***** Exercise materials *****
Lemma missing_log_is_no_logging_witness :
  [scenario_d; bare_accept] !! 1 = Some bare_accept
  ∧ absent_or_false bare_accept "Log"
  ∧ 1 + 1 ∈ logging_ids (no_logging (logging_of [scenario_d; bare_accept])).
Proof.
  split; [reflexivity|]. split; [exact I|].
  apply (missing_log_is_no_logging [scenario_d; bare_accept] 1 bare_accept);
    [reflexivity | exact I].
Defined.

(** ** Counters that read as zero *)

Lemma span_digits_zero (s : string) :
  zero_digits s = true →
  only_zeros (span_digits s).1 = true ∧ zero_digits (span_digits s).2 = true.
Proof.
  induction s as [|c s IH]; [done|]. cbn [zero_digits span_digits].
  intros [Hc Hs]%andb_true_iff. destruct (Text.is_digit c) eqn:Hd.
  - destruct (span_digits s) as [ds r]. simpl in *.
    destruct (IH Hs) as [-> ->]. by rewrite Hc.
  - simpl. by rewrite Hd, Hs.
Qed.

Lemma digits_value_zero (ds : string) :
  only_zeros ds = true → digits_value 0 ds = 0%Z.
Proof.
  induction ds as [|c ds IH]; [done|]. cbn [only_zeros digits_value].
  intros [Hc Hs]%andb_true_iff. apply Ascii.eqb_eq in Hc as ->. by apply IH.
Qed.

Lemma only_zeros_app (a b : string) :
  only_zeros a = true → only_zeros b = true → only_zeros (a +:+ b) = true.
Proof.
  intros Ha Hb. induction a as [|c a IH]; [done|].
  rewrite append_cons. cbn [only_zeros] in *.
  apply andb_true_iff in Ha as [-> Ha]. by apply IH.
Qed.

Lemma float_of_text_zero (text : string) :
  zero_digits text = true → Binary64.is_zero (float_of_text text) = true.
Proof.
  intros Hz. unfold float_of_text.
  destruct (span_digits_zero text Hz) as [Hip Hrest].
  destruct (span_digits text) as [ip rest]. simpl in Hip, Hrest.
  set (fp := match rest with
             | String "." rest' => (span_digits rest').1
             | _ => EmptyString
             end).
  assert (only_zeros fp = true) as Hfp.
  { subst fp. destruct rest as [|c rest']; [done|].
    destruct (ascii_dec c ".") as [->|Hc].
    - cbn [zero_digits] in Hrest. apply andb_true_iff in Hrest as [_ Hrest].
      apply (span_digits_zero rest' Hrest).
    - destruct c as [[] [] [] [] [] [] [] []]; try done. }
  rewrite (digits_value_zero _ (only_zeros_app _ _ Hip Hfp)).
  reflexivity.
Qed.

(** X7. A counter written in ASCII characters whose first numeric token is
    made of zeros only, such as "0 KB" or "0.00 MB", reads as zero, like
    the literal "0 B". *)
Theorem zero_counter_reads_zero (v : value) (pre tok rest : string) :
  ascii_value v = true →
  py_str v = pre +:+ tok +:+ rest →
  no_digit pre = true → numeric_token tok rest → zero_digits tok = true →
  number_is_zero (_extract_bytes_value v) = true.
Proof.
  intros _ Hs Hpre Htok Hz. unfold _extract_bytes_value.
  destruct (negb (truthy v) || bool_decide (v = VScalar (SStr "0 B")));
    [done|].
  rewrite Hs, (re_search_token pre tok rest Hpre Htok). simpl.
  by apply float_of_text_zero.
Qed.

Lemma zero_counter_reads_zero_witness :
  ascii_value (VScalar (SStr "rx 0.00 MB")) = true
  ∧ py_str (VScalar (SStr "rx 0.00 MB")) = "rx " +:+ "0.00" +:+ " MB"
  ∧ number_is_zero (_extract_bytes_value (VScalar (SStr "rx 0.00 MB"))) = true.
Proof.
  split; [reflexivity|]. split; [reflexivity|].
  apply (zero_counter_reads_zero (VScalar (SStr "rx 0.00 MB"))
           "rx " "0.00" " MB");
    [reflexivity | reflexivity | reflexivity | | reflexivity].
  split; [reflexivity|]. right. exists "0", "00". repeat split; reflexivity.
Defined.

(** ** Counts *)

Lemma filter_exclusive_length {A} (P Q : A → Prop)
    `{∀ x, Decision (P x)} `{∀ x, Decision (Q x)} (l : list A) :
  (∀ x, P x → Q x → False) →
  length (filter P l) + length (filter Q l) ≤ length l.
Proof.
  intros Hex. induction l as [|x l IH]; [done|].
  rewrite !filter_cons.
  destruct (decide (P x)), (decide (Q x)); simpl; try lia.
  exfalso. by eapply Hex.
Qed.

Lemma table_append_size (s : string) (m : duplicate_member)
    (t : signature_table) :
  table_size (table_append s m t) = S (table_size t).
Proof.
  unfold table_size. induction t as [|[k ms] t IH]; [done|].
  cbn [table_append]. destruct (String.eqb k s); simpl.
  - rewrite length_app. simpl. lia.
  - rewrite IH. lia.
Qed.

Lemma build_table_size (E : list (string * duplicate_member)) :
  table_size (build_table E) = length E.
Proof.
  induction E as [|e E IH] using rev_ind; [done|].
  rewrite build_table_snoc, table_append_size, IH, length_app. simpl. lia.
Qed.

Lemma groups_size (t : signature_table) :
  2 * length (filter (λ x, 1 <? length x.2) t) ≤ table_size t.
Proof.
  unfold table_size. induction t as [|[k ms] t IH]; [done|].
  rewrite filter_cons. simpl. destruct (1 <? length ms) eqn:Hlen; simpl.
  - apply Nat.ltb_lt in Hlen. lia.
  - lia.
Qed.

(** X8. No count of the summary exceeds the number of records: the
    unused rules, the two permissive sequences together, the rules
    without logging, and twice the number of duplicate groups. *)
Theorem counts_bounded (policies : list policy) :
  length (unused_rules_of policies) ≤ length policies
  ∧ length (permissive_rules_of policies).1
    + length (permissive_rules_of policies).2 ≤ length policies
  ∧ length (no_logging (logging_of policies)) ≤ length policies
  ∧ 2 * length (duplicate_rules_of policies) ≤ length policies.
Proof.
  assert (length (enumerate policies) = length policies) as Hn
    by apply length_imap.
  rewrite unused_rules_of_eq, permissive_rules_of_eq, logging_of_eq,
    duplicate_rules_of_eq. simpl. rewrite !length_fmap, <- Hn.
  split; [apply length_filter|]. split; [|split; [apply length_filter|]].
  - apply filter_exclusive_length. intros [i p]. simpl.
    unfold is_critical, is_high.
    by destruct (is_permissive p), (is_all_all p).
  - etrans; [apply groups_size|]. rewrite build_table_size.
    unfold accept_entries. rewrite length_fmap. apply length_filter.
Qed.

(** ** Duplicate groups *)

Lemma members_ids_spec (policies : list policy) (k : string) (n : nat) :
  n ∈ d_id <$> members_of k (accept_entries policies)
  ↔ ∃ i p, n = i + 1 ∧ policies !! i = Some p
           ∧ action_upper p = "ACCEPT" ∧ signature_of p = k.
Proof.
  unfold accept_entries. rewrite members_of_ids, list_elem_of_fmap. split.
  - intros ([i p] & -> & Hin). apply list_elem_of_filter in Hin as [[Ha Hk] Hin].
    apply enumerate_lookup in Hin. exists i, p. simpl in *.
    repeat split; try done. apply String.eqb_eq. by apply Is_true_true.
  - intros (i & p & -> & Hi & Ha & Hk). exists (i, p). split; [done|].
    apply list_elem_of_filter. split; [|by apply enumerate_lookup].
    simpl. split; [|done]. apply Is_true_true. by apply String.eqb_eq.
Qed.

(** X9. A record belongs to at most one duplicate group: two groups that
    share a position are the same group. *)
Theorem duplicate_groups_disjoint (policies : list policy)
    (g1 g2 : duplicate_group) (n : nat) :
  g1 ∈ duplicate_rules_of policies → g2 ∈ duplicate_rules_of policies →
  n ∈ group_ids g1 → n ∈ group_ids g2 → g1 = g2.
Proof.
  rewrite duplicate_rules_of_eq.
  pose proof (build_table_ok _ (accept_entries_sorted policies))
    as (_ & Heq & _).
  assert (∀ g, g ∈ (λ x, {| g_signature := x.1; g_rules := x.2;
                            g_count := length x.2 |})
                   <$> filter (λ x, 1 <? length x.2)
                         (build_table (accept_entries policies)) →
               g = {| g_signature := g_signature g;
                      g_rules := members_of (g_signature g)
                                   (accept_entries policies);
                      g_count := length (members_of (g_signature g)
                                           (accept_entries policies)) |})
    as Hshape.
  { intros g ([k ms] & -> & Hin)%list_elem_of_fmap.
    apply list_elem_of_filter in Hin as [_ Hin]. rewrite Heq in Hin.
    by apply list_elem_of_fmap in Hin as (k' & [= -> ->] & _). }
  intros H1 H2 Hn1 Hn2. rewrite (Hshape g1 H1), (Hshape g2 H2) in *.
  unfold group_ids in Hn1, Hn2. simpl in Hn1, Hn2.
  apply members_ids_spec in Hn1 as (i & p & -> & Hi & _ & Hk1).
  apply members_ids_spec in Hn2 as (j & q & Hj & Hjq & _ & Hk2).
  assert (j = i) as -> by lia. rewrite Hi in Hjq. injection Hjq as <-.
  by rewrite <- Hk1, <- Hk2.
Qed.

Lemma duplicate_groups_disjoint_witness :
  ∃ g, g ∈ duplicate_rules_of [scenario_d; scenario_a; scenario_d]
       ∧ 1 ∈ group_ids g
       ∧ ∀ g', g' ∈ duplicate_rules_of [scenario_d; scenario_a; scenario_d] →
               1 ∈ group_ids g' → g = g'.
Proof.
  eexists. split; [apply list_elem_of_here|]. split; [apply list_elem_of_here|].
  intros g' Hg' Hn.
  apply (duplicate_groups_disjoint [scenario_d; scenario_a; scenario_d]
           _ g' 1); [apply list_elem_of_here | exact Hg' |
                     apply list_elem_of_here | exact Hn].
Defined.

(** ** Recommendations *)

(** X10. The recommendation list is empty exactly when no category has a
    finding; it never has more than five entries, and no two entries share
    priority and category. *)
Theorem recommendations_empty_iff (r : Results) :
  (_generate_recommendations r = [] ↔ ∀ k, kind_count r k = 0)
  ∧ length (_generate_recommendations r) ≤ 5
  ∧ NoDup (rec_key <$> _generate_recommendations r).
Proof.
  destruct (recommendations_eq r) as (e & He & ->).
  split; [|split].
  - split.
    + intros Hnil%fmap_nil_inv k.
      destruct (kind_count r k) eqn:Hk; [done|]. exfalso.
      assert (k ∈ filter (λ k, 0 < kind_count r k) evaluation_order) as Hin.
      { apply list_elem_of_filter. split; [lia|].
        apply elem_of_evaluation_order. }
      rewrite Hnil in Hin. by apply elem_of_nil in Hin.
    + intros Hz. unfold evaluation_order. rewrite !filter_cons, filter_nil.
      repeat (rewrite decide_False by (rewrite Hz; lia)). done.
  - rewrite length_fmap. etrans; [apply length_filter|]. done.
  - rewrite <- list_fmap_compose.
    rewrite (list_fmap_ext (rec_key ∘ e) kind_key
               (filter (λ k, 0 < kind_count r k) evaluation_order))
      by (intros i k _; apply He).
    apply (sublist_NoDup _ (kind_key <$> evaluation_order)).
    + unfold evaluation_order. simpl. repeat constructor;
        rewrite ?elem_of_cons, ?elem_of_nil; intros H;
        repeat destruct H as [H | H]; first [done | discriminate H].
    + apply fmap_sublist, sublist_filter.
Qed.

(** ** The report assembler, whatever the disk does *)

Lemma generate_json_report_eq (w : World) (ps : list policy) (r : Results)
    (output_file : string) :
  a_policies (self w) = Some ps → a_results (self w) = Some r →
  generate_json_report output_file w
  = dump output_file (report_of (clock w) ps) (audited w ps).
Proof.
  destruct w as [[d pol res0] out clk derr dsk]. simpl.
  intros -> ->.
  unfold generate_json_report, audit_unused_rules, audit_permissive_rules,
    audit_duplicate_rules, audit_logging, store, item, getattr, set_results,
    with_self, print, now, mbind, M_bind, mret, M_ret. simpl.
  unfold report_of, audited, results_of.
  destruct (permissive_rules_of ps) as [aa sa]. simpl.
  repeat (rewrite percent_run; simpl). reflexivity.
Qed.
*****
** Instructions to follow **
All that belongs in your answer is the stretch of entries above from the line with "Theorem recommendations_empty_iff (r" through the line with "assert (k ∈", printed exactly.

** Result of this task **
Theorem recommendations_empty_iff (r : Results) :
  (_generate_recommendations r = [] ↔ ∀ k, kind_count r k = 0)
  ∧ length (_generate_recommendations r) ≤ 5
  ∧ NoDup (rec_key <$> _generate_recommendations r).
Proof.
  destruct (recommendations_eq r) as (e & He & ->).
  split; [|split].
  - split.
    + intros Hnil%fmap_nil_inv k.
      destruct (kind_count r k) eqn:Hk; [done|]. exfalso.
      assert (k ∈ filter (λ k, 0 < kind_count r k) evaluation_order) as Hin.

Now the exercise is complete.